Learning progressed and I was able to commit to 2 lessons a week. The lessons were well structured, with the first ones all to do with handling the rope with the aim of being able to control the bell. Hmm, it looked so easy….

This is where I found the one-to-one tuition invaluable. It’s just you and your teacher, so you don’t get performance anxiety and the teachers are so supportive, patient and calm with wonderful teaching skills. Some weeks I grew frustrated with myself, but my teacher and his humour and patience ensured that lessons were enjoyable as well as progressive. The day that I finally was able to ring the bell, handstroke and backstroke on my own, I beamed like the Cheshire Cat!

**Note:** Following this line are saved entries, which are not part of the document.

(** * The article extractor of app.py: text-mining pipeline

    A shallow embedding of the heuristic extractors of [app.py]
    (lines 99-434) together with the part of Python's [re], [str] and
    [float] that they rely on.

    Modelling conventions.
    - A Python [str] is a list of code points ([char := N]).  The
      character tables ([\d], [\s], [\w], case mapping) are those of
      CPython for the code points U+0000..U+00FF; above U+00FF a code
      point is taken to be caseless and to belong to no class.  A
      statement that rests on these tables is made for texts within
      U+0000..U+00FF ([Latin1]).
    - [re] is embedded as a backtracking matcher in continuation-passing
      style: alternatives are tried left to right, greedy repetitions
      try one more iteration first, lazy ones try the continuation first.
    - [float] is IEEE-754 binary64 with round-to-nearest-even, computed
      exactly over [Z]. *)

From Stdlib Require Import String Ascii List Bool Arith NArith ZArith Lia.
Import ListNotations.

Set Implicit Arguments.

(** ** Python strings *)

Module Str.

Local Open Scope N_scope.

(** A character is its code point; a string is the list of its characters. *)
Abbreviation char := N (only parsing).
Abbreviation str := (list N) (only parsing).

(** [py "abc"] is the Python literal ['abc'] (ASCII literals only). *)
Definition py (x : string) : str :=
  List.map N_of_ascii (list_ascii_of_string x).

Definition between (lo hi c : char) : bool := (lo <=? c) && (c <=? hi).

Definition char_eqb (a b : char) : bool := N.eqb a b.

Fixpoint str_eqb (a b : str) : bool :=
  match a, b with
  | [], [] => true
  | x :: a', y :: b' => char_eqb x y && str_eqb a' b'
  | _, _ => false
  end.

(** [Py_UNICODE_ISDECIMAL] on U+0000..U+00FF *)
Definition is_digit (c : char) : bool := between 48 57 c.

(** [Py_UNICODE_ISSPACE] on U+0000..U+00FF *)
Definition is_space (c : char) : bool :=
  between 9 13 c || between 28 32 c || N.eqb c 133 || N.eqb c 160.

(** [Py_UNICODE_ISALNUM(c) || c == '_'] on U+0000..U+00FF *)
Definition is_word (c : char) : bool :=
  between 48 57 c || between 65 90 c || between 97 122 c || N.eqb c 95
  || N.eqb c 170 || N.eqb c 178 || N.eqb c 179 || N.eqb c 181
  || N.eqb c 185 || N.eqb c 186 || between 188 190 c
  || between 192 214 c || between 216 246 c || between 248 255 c.

(** [Py_UNICODE_TOLOWER] on U+0000..U+00FF *)
Definition lower_char (c : char) : char :=
  if between 65 90 c then c + 32
  else if between 192 222 c && negb (N.eqb c 215) then c + 32
  else c.

(** [str.lower()] *)
Definition lower (s : str) : str := List.map lower_char s.

(** [prefix in s] at the head: [s.startswith(prefix)] *)
Fixpoint startswith (s prefix : str) : bool :=
  match prefix, s with
  | [], _ => true
  | p :: prefix', c :: s' => char_eqb p c && startswith s' prefix'
  | _ :: _, [] => false
  end.

(** [k in s] on strings *)
Fixpoint contains (s k : str) : bool :=
  startswith s k ||
  match s with
  | [] => false
  | _ :: s' => contains s' k
  end.

Fixpoint lstrip (s : str) : str :=
  match s with
  | c :: s' => if is_space c then lstrip s' else s
  | [] => []
  end.

Definition rstrip (s : str) : str := rev (lstrip (rev s)).

(** [s.strip()] *)
Definition strip (s : str) : str := rstrip (lstrip s).

(** [sep.join(l)] *)
Fixpoint join (sep : str) (l : list str) : str :=
  match l with
  | [] => []
  | [x] => x
  | x :: l' => x ++ sep ++ join sep l'
  end.

(** [s.replace(chr(c), '')] *)
Definition remove_char (c : char) (s : str) : str :=
  filter (fun x => negb (char_eqb x c)) s.

(** [x in l] on a list of strings *)
Definition mem (x : str) (l : list str) : bool := existsb (str_eqb x) l.

(** [list(dict.fromkeys(l))]: drop every repetition of an earlier element *)
Fixpoint dedup_from (seen : list str) (l : list str) : list str :=
  match l with
  | [] => []
  | x :: l' =>
      if mem x seen then dedup_from seen l'
      else x :: dedup_from (x :: seen) l'
  end.

Definition dedup (l : list str) : list str := dedup_from [] l.

(** [int(s)] on a string of ASCII digits *)
Definition int_of_digits (s : str) : Z :=
  fold_left (fun acc c => (10 * acc + (Z.of_N c - 48))%Z) s 0%Z.

Fixpoint digits_of_pos (fuel : nat) (n : N) (acc : str) : str :=
  match fuel with
  | O => acc
  | S f =>
      let acc' := (48 + n mod 10) :: acc in
      if n <? 10 then acc' else digits_of_pos f (n / 10) acc'
  end.

(** [str(n)] for a non-negative integer *)
Definition str_of_N (n : N) : str := digits_of_pos (S (N.to_nat (N.log2 n))) n [].

(** [str(n)] *)
Definition str_of_Z (z : Z) : str :=
  match z with
  | Zneg p => 45 :: str_of_N (Npos p)
  | _ => str_of_N (Z.to_N z)
  end.

End Str.
Import Str.

(** ** Regular expressions: the fragment of [re] used by app.py *)

Module Re.

(** Members of a bracketed class. *)
Inductive item :=
| ILit (c : char)
| IRange (lo hi : char)
| IDigit
| ISpace.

It can be the most frustrating and exhilarating thing to learn to do, often with both feelings in short succession, but I can honestly say that during all my lessons, there was never a day when I thought ‘That’s it, I can’t do it, I give up’.

Then comes the giddy day that you can join the band practice…  because let’s be honest, ringing on your own is fine but that’s not you signed up for, it’s the joyful sound of those bells ringing out that you want to participate in! My legs were shaking, palms sweaty… But the lessons and the ‘muscle memory’ that you learned in those weeks, months of one-to-one lessons kick in. And you can do it, albeit hesitantly at first. And yes, I made mistakes (still do) but you join a band where the camaraderie, support, guidance and encouragement you then receive from all the teachers, not just your own, and the other ringers just carries you on.

And the learning doesn’t stop. It’s going to be a long but enjoyable and rewarding journey – it starts with call changes, then progresses; counting, knowing your place, hearing your bell, ropesight, methods, and on and on it merrily goes.

I’ve been privileged to now ring on 12 bells for services, half muffled for Remembrance Sunday, and at Christmas and New Year. Plus, I’m a member of a fantastic band of people with the added bonus of plenty of a good natter and a coffee afterwards.